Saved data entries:
(* ===== verification/OobSpec.v ===== *)
(** Properties of [Oob]: the heartbeat counts the alarms of a silent peer and ends
    the program in time; the programs that clear the exception set receive no urgent
    byte twice. *)

From S2P Require Import Prelude Net Sys Error Wrap SockAddr Io IoSpec Connect ConnectSpec Mcast TcpServ Ends Oob.

(** * The heartbeat in a history *)

Section history.
Context (K : kernel).

(** The alarms handled since the last urgent data, or since the handler was
    installed. *)
Fixpoint silent (cs : list call) : nat :=
  match cs with
  | [] => 0
  | Cdeliver s :: cs' =>
      if decide (s = SIGALRM) then K cs' (Cdeliver s) + silent cs'
      else if decide (K cs' (Cdeliver s) = 0%nat) then silent cs' else 0
  | Csigaction s _ _ :: cs' => if decide (s = SIGALRM) then 0 else silent cs'
  | _ :: cs' => silent cs'
  end.

(** How often the handler of a signal ran since the heartbeat was started, and the
    bytes of urgent data sent since then. *)
Fixpoint handled (signo : Z) (cs : list call) : nat :=
  match cs with
  | [] => 0
  | Cdeliver s :: cs' => (if decide (s = signo) then K cs' (Cdeliver s) else 0) + handled signo cs'
  | Csigaction s _ _ :: cs' => if decide (s = SIGALRM) then 0 else handled signo cs'
  | _ :: cs' => handled signo cs'
  end.
Fixpoint urgent_sent (cs : list call) : nat :=
  match cs with
  | [] => 0
  | Csend _ _ f :: cs' => (if decide (f = MSG_OOB) then 1 else 0) + urgent_sent cs'
  | Csigaction s _ _ :: cs' => if decide (s = SIGALRM) then 0 else urgent_sent cs'
  | _ :: cs' => urgent_sent cs'
  end.

(** Calls outside the heartbeat. *)
Definition other_call (c : call) : Prop :=
  match c with
  | Cdeliver _ | Csigaction _ _ _ => False
  | Csend _ _ f => f ≠ MSG_OOB
  | _ => True
  end.

(** Two histories that agree on the heartbeat. *)
Definition same_beat (cs cs' : list call) : Prop :=
  silent cs' = silent cs ∧ (∀ s, handled s cs' = handled s cs) ∧ urgent_sent cs' = urgent_sent cs.

Lemma same_beat_refl cs : same_beat cs cs.
Proof. done. Qed.

Lemma same_beat_cons c cs cs' : other_call c → same_beat cs cs' → same_beat cs (c :: cs').
Proof.
  intros Hc (H1 & H2 & H3). unfold same_beat in *.
  destruct c; simpl in *; try done. by rewrite (decide_False (P := flags = _)) by done.
Qed.

Lemma same_beat_app cs cs' : Forall other_call cs' → same_beat cs (cs' ++ cs).
Proof. induction 1; [apply same_beat_refl|by apply same_beat_cons]. Qed.

Lemma wp_other {A} (m : M A) w (Q : outcome A → world → Prop) :
  emits other_call m → exits1 m →
  (∀ o w', same_beat (w_calls w) (w_calls w') → (∀ c, o = Exit c → c = 1) → Q o w') →
  wp K m w Q.
Proof.
  intros Hm Hx HQ. destruct (Hm K w) as (cs & Hw & Hcs). unfold wp. apply HQ.
  - rewrite Hw. by apply same_beat_app.
  - apply Hx.
Qed.

(** * The handlers and the points *)

(** The handlers of the client and of the server. *)
Definition urg (cli : bool) (junk : Z) (h : heartbeat) : M heartbeat :=
  if cli then Cli.sig_urg h else Serv.sig_urg junk h.
Definition alrm (cli : bool) (h : heartbeat) : M heartbeat :=
  if cli then Cli.sig_alrm h else Serv.sig_alrm h.

(** The heartbeat of a history after [k] more bytes of urgent data. *)
Definition sent_beat (k : nat) (cs cs' : list call) : Prop :=
  silent cs' = silent cs ∧ (∀ s, handled s cs' = handled s cs) ∧
  urgent_sent cs' = (k + urgent_sent cs)%nat.

Lemma wp_Send_oob fd b w (Q : outcome unit → world → Prop) :
  (∀ w', Q (Exit 1) w') →
  (∀ w', sent_beat 1 (w_calls w) (w_calls w') → Q (Val tt) w') →
  wp K (Send fd [b] MSG_OOB) w Q.
Proof.
  intros Hex HQ. unfold Send, all_or_err_sys. wp_step. wp_step. wp_step.
  destruct (K _ (Csend fd [b] MSG_OOB)) as [m|e]; cbn [bind_post].
  - wp_if; [apply wp_err_sys; intros; apply Hex|]. wp_step. by apply HQ.
  - repeat wp_step. apply wp_err_sys. intros. apply Hex.
Qed.

Lemma wp_recv_oob h w (Q : outcome (list Z) → world → Prop) :
  (∀ w', Q (Exit 1) w') →
  (∀ c w', sent_beat 0 (w_calls w) (w_calls w') → Q (Val c) w') →
  wp K (recv_oob h) w Q.
Proof.
  intros Hex HQ. unfold recv_oob. wp_step. wp_step. wp_step.
  destruct (K _ (Crecv _ _ _)) as [c|e]; cbn [bind_post]; [wp_step; by apply HQ|].
  repeat wp_step. wp_if; [apply wp_err_sys; intros; apply Hex|]. wp_step. by apply HQ.
Qed.

Lemma wp_urg (cli : bool) junk h w (Q : outcome heartbeat → world → Prop) :
  (∀ w', Q (Exit 1) w') →
  (∀ w', sent_beat (if cli then 0 else 1)%nat (w_calls w) (w_calls w') → Q (Val (set_nprobes 0 h)) w') →
  wp K (urg cli junk h) w Q.
Proof.
  intros Hex HQ. destruct cli; simpl; unfold Cli.sig_urg, Serv.sig_urg; wp_step;
    (apply wp_recv_oob; [done|]); intros c w1 (H1 & H2 & H3); cbn [bind_post].
  - wp_step. by apply HQ.
  - wp_step. apply wp_Send_oob; [done|]. intros w2 (H4 & H5 & H6). cbn [bind_post]. wp_step. apply HQ.
    split; [by rewrite H4|]. split; [intros s; by rewrite H5|]. by rewrite H6, H3.
Qed.

Lemma wp_alrm (cli : bool) h w (Q : outcome heartbeat → world → Prop) :
  (∀ w', Q (Exit 1) w') →
  (hb_max h < nprobes h + 1 → ∀ w', silent (w_calls w') = silent (w_calls w) → Q (Exit 0) w') →
  (nprobes h + 1 <= hb_max h → ∀ w', sent_beat (if cli then 1 else 0)%nat (w_calls w) (w_calls w') →
     Q (Val (set_nprobes (nprobes h + 1) h)) w') →
  wp K (alrm cli h) w Q.
Proof.
  intros Hex H0 HQ. destruct cli; simpl; unfold Cli.sig_alrm, Serv.sig_alrm, printf, void; cbn [nprobes hb_max set_nprobes];
    wp_if; [wp_step; wp_step; wp_step; apply H0; [lia|done]| |wp_step; wp_step; wp_step; wp_step; wp_step; apply H0; [lia|done]|].
  - wp_step. apply wp_Send_oob; [done|]. intros w2 (H4 & H5 & H6). cbn [bind_post]. repeat wp_step.
    apply HQ; [lia|]. by split.
  - repeat wp_step. apply HQ; [lia|done].
Qed.

(** The state of the heartbeat describes the history; [cli] tells the client, which
    sends an urgent byte for each alarm, from the server, which echoes each. *)
Definition beat (cli : bool) (max : Z) (h : heartbeat) (w : world) : Prop :=
  hb_max h = max ∧ nprobes h <= max ∧ nprobes h = Z.of_nat (silent (w_calls w)) ∧
  urgent_sent (w_calls w) = handled (if cli then SIGALRM else SIGURG) (w_calls w).

(** How the program may end otherwise: with an error, or because the peer was
    silent for more than [max] alarms. *)
Definition beat_exit (max c : Z) (w : world) : Prop :=
  c = 1 ∨ c = 0 ∧ max < Z.of_nat (silent (w_calls w)).

Lemma wp_urgs (cli : bool) junk max (n : nat) h w (Q : outcome heartbeat → world → Prop) :
  beat cli max h w → n = K (w_calls w) (Cdeliver SIGURG) →
  (∀ c w', beat_exit max c w' → Q (Exit c) w') →
  (∀ h' w', beat cli max h' w' → Q (Val h') w') →
  wp K (for_each (repeat tt n) (λ _ h, urg cli junk h) h)
    (World (Cdeliver SIGURG :: w_calls w) (w_errno w) (w_daemon w)) Q.
Proof.
  intros (Hm & Hle & Hn & Hs) En Hex HQ.
  apply (wp_for_each K (λ l h' w', (length l <= n)%nat ∧ hb_max h' = max ∧ nprobes h' <= max ∧
    (if decide (length l = n) then h' = h else nprobes h' = 0) ∧
    silent (w_calls w') = (if decide (n = 0) then silent (w_calls w) else 0)%nat ∧
    (urgent_sent (w_calls w') + (if cli then 0 else length l) =
      handled (if cli then SIGALRM else SIGURG) (w_calls w'))%nat)).
  - rewrite repeat_length. cbn [w_calls silent handled urgent_sent].
    rewrite decide_True by done. rewrite (decide_False (P := SIGURG = SIGALRM)) by done. rewrite <- En.
    split; [lia|]. do 3 (split; [done|]). split; [by repeat case_decide|].
    destruct cli; [rewrite decide_False by done|rewrite decide_True by done]; rewrite Hs; lia.
  - intros [] l h' w1 (Hl & Hm1 & Hle1 & _ & Hs1 & Hu1). apply wp_urg; [intros; apply Hex; by left|].
    intros w2 (H1 & H2 & H3). simpl in Hl. cbn [bind_post hb_max nprobes set_nprobes].
    split; [lia|]. split; [done|]. split; [lia|]. split; [by rewrite decide_False by lia|].
    split; [by rewrite H1|]. rewrite H2, H3. destruct cli; simpl in *; lia.
  - intros h' w1 (_ & Hm1 & Hle1 & Hh & Hs1 & Hu1). apply HQ. split; [done|]. split; [done|].
    split; [|destruct cli; simpl in Hu1; lia]. rewrite Hs1. simpl in Hh.
    repeat case_decide; try lia. by subst.
Qed.

Lemma wp_alrms (cli : bool) max (n : nat) h w (Q : outcome heartbeat → world → Prop) :
  beat cli max h w → n = K (w_calls w) (Cdeliver SIGALRM) →
  (∀ c w', beat_exit max c w' → Q (Exit c) w') →
  (∀ h' w', beat cli max h' w' → Q (Val h') w') →
  wp K (for_each (repeat tt n) (λ _ h, alrm cli h) h)
    (World (Cdeliver SIGALRM :: w_calls w) (w_errno w) (w_daemon w)) Q.
Proof.
  intros (Hm & Hle & Hn & Hs) En Hex HQ.
  apply (wp_for_each K (λ l h' w', hb_max h' = max ∧ nprobes h' <= max ∧
    nprobes h' + Z.of_nat (length l) = Z.of_nat (silent (w_calls w')) ∧
    (urgent_sent (w_calls w') + (if cli then length l else 0) =
      handled (if cli then SIGALRM else SIGURG) (w_calls w'))%nat)).
  - rewrite repeat_length. cbn [w_calls silent handled urgent_sent].
    rewrite decide_True by done. rewrite <- En.
    split; [done|]. split; [done|]. split; [lia|].
    destruct cli; [rewrite decide_True by done|rewrite decide_False by done]; rewrite Hs; lia.
  - intros [] l h' w1 (Hm1 & Hle1 & Hs1 & Hu1). simpl in Hs1. apply wp_alrm.
    + intros. apply Hex. by left.
    + intros Hgt w2 Hs2. apply Hex. right. split; [done|]. rewrite Hs2. lia.
    + intros Hle2 w2 (H1 & H2 & H3). cbn [bind_post hb_max nprobes set_nprobes].
      split; [done|]. split; [lia|]. split; [rewrite H1; lia|]. rewrite H2, H3. destruct cli; simpl in *; lia.
  - intros h' w1 (Hm1 & Hle1 & Hs1 & Hu1). apply HQ. split; [done|]. split; [done|].
    split; [simpl in Hs1; lia|]. destruct cli; simpl in Hu1; lia.
Qed.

_Your goal:_ A word-for-word copy of the entries, from the first line through the line containing "(** The alarms", is the whole answer.

_Your response:_
(* ===== verification/OobSpec.v ===== *)
(** Properties of [Oob]: the heartbeat counts the alarms of a silent peer and ends
    the program in time; the programs that clear the exception set receive no urgent
    byte twice. *)

From S2P Require Import Prelude Net Sys Error Wrap SockAddr Io IoSpec Connect ConnectSpec Mcast TcpServ Ends Oob.

(** * The heartbeat in a history *)

Section history.
Context (K : kernel).

(** The alarms handled since the last urgent data, or since the handler was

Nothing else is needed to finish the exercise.